▸ **Work to complete**
Your task is to find every line in the records that holds the string "reports" and copy it.

Segment Open

(* ===== verification/ScraperSpec.v ===== *)
(** * What the scraper promises

    Every artifact a result lists was stored under its run's prefix, once and in the
    order of the paths, and a result without an error lists every file the patterns
    matched; the counts and cases are those of the JUnit reports among them; and
    nothing outside the working directory is named. *)
From stdpp Require Import sorting.
From S2P Require Import Prelude Api GoLib Sorting Names Keys Paths Objects Effects Verdicts Termination Wrapper Scraper.

Module ScraperSpec.
Import Keys Paths Objects Verdicts Wrapper Scraper.

(** ** What a trace shows *)

Abbreviation view := (Effects.view Scraper.Op).

(** The names the patterns matched. *)
Definition matched : view string := fun R o =>
  match o in Scraper.Op R return R → list string with FSGlob _ _ => fun r => match r with Ok ms => ms | Err _ => [] end | _ => fun _ => [] end.
(** The patterns that were matched. *)
Definition patterns_matched : view string := fun R o =>
  match o in Scraper.Op R return R → list string with FSGlob _ p => fun r => match r with Ok _ => [p] | Err _ => [] end | _ => fun _ => [] end.
(** What was looked at: the path, and whether it was a file. *)
Definition looked : view (string * bool) := fun R o =>
  match o in Scraper.Op R return R → list (string * bool) with
  | FStat p => fun r => [(p, match r with Ok isDir => negb isDir | Err _ => false end)]
  | _ => fun _ => []
  end.
(** The keys of the uploads tried. *)
Definition tried : view string := fun R o => match o in Scraper.Op R return R → list string with Put _ k _ _ _ => fun _ => [k] | _ => fun _ => [] end.
(** The objects stored: bucket, key, size, content type. *)
Definition stored : view (string * string * Z * string) := fun R o =>
  match o in Scraper.Op R return R → list (string * string * Z * string) with
  | Put b k _ size ct => fun r => match r with None => [(b, k, size, ct)] | Some _ => [] end
  | _ => fun _ => []
  end.
(** The files named, to be opened, looked at or parsed. *)
Definition named : view string := fun R o =>
  match o in Scraper.Op R return R → list string with
  | FStat p | Open p | ReadReport p => fun _ => [p]
  | _ => fun _ => []
  end.
(** The reports read, and what they were. *)
Definition reports : view (string * result string (result string string)) := fun R o =>
  match o in Scraper.Op R return R → list (string * result string (result string string)) with ReadReport p => fun r => [(p, r)] | _ => fun _ => [] end.
Lemma strict_watch s tr s' :
  watch strict s tr = Some s' →
  (s = true → s' = true ∧ ∀ R (o : FOp R) r, Ev o r ∈ tr → afterwards R o = true) ∧
  ∀ tr1 ev tr2, tr = tr1 ++ ev :: tr2 → failed_step ev = true → s' = true ∧ ∀ R (o : FOp R) r, Ev o r ∈ tr2 → afterwards R o = true.
Proof.
  revert s. induction tr as [|[R o r] tr IH]; intros s Hw.
  { injection Hw as <-. split; [intros ->; split; [done|]; by intros ? ? ? ?%elem_of_nil|]. intros [|??] **; discriminate. }
  cbn [watch] in Hw. unfold strict at 1 in Hw. destruct s.
  - destruct (afterwards R o) eqn:Ea; [|done]. destruct (IH _ Hw) as [H1 H2]. destruct (H1 eq_refl) as [-> Hall].
    assert (Hev : ∀ R' (o' : FOp R') r', Ev o' r' ∈ Ev o r :: tr → afterwards R' o' = true).
    { intros R' o' r' [Heq|Hin]%elem_of_cons; [|by eapply Hall].
      by pose proof (f_equal (fun ev : event FOp => match ev with @Ev _ R0 o0 _ => afterwards R0 o0 end) Heq) as ->. }
    split; [intros _; by split|]. intros tr1 ev tr2 Heq _. split; [done|]. intros R' o' r' Hin. eapply (Hev R' o' r'). rewrite Heq, elem_of_app. right. by right.
  - destruct (IH _ Hw) as [H1 H2]. split; [done|]. intros [|e tr1] ev tr2 Heq Hf.
    + pose proof (f_equal (hd (Ev o r)) Heq) as Hh. apply (f_equal tail) in Heq. cbn in Hh, Heq. subst tr2. rewrite <- Hh in Hf. by apply H1.
    + apply (f_equal tail) in Heq. cbn in Heq. exact (H2 _ _ _ Heq Hf).
Qed.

Segment Closed

▸ **Answer section**
    matched; the counts and cases are those of the JUnit reports among them; and
(** The reports read, and what they were. *)
Definition reports : view (string * result string (result string string)) := fun R o =>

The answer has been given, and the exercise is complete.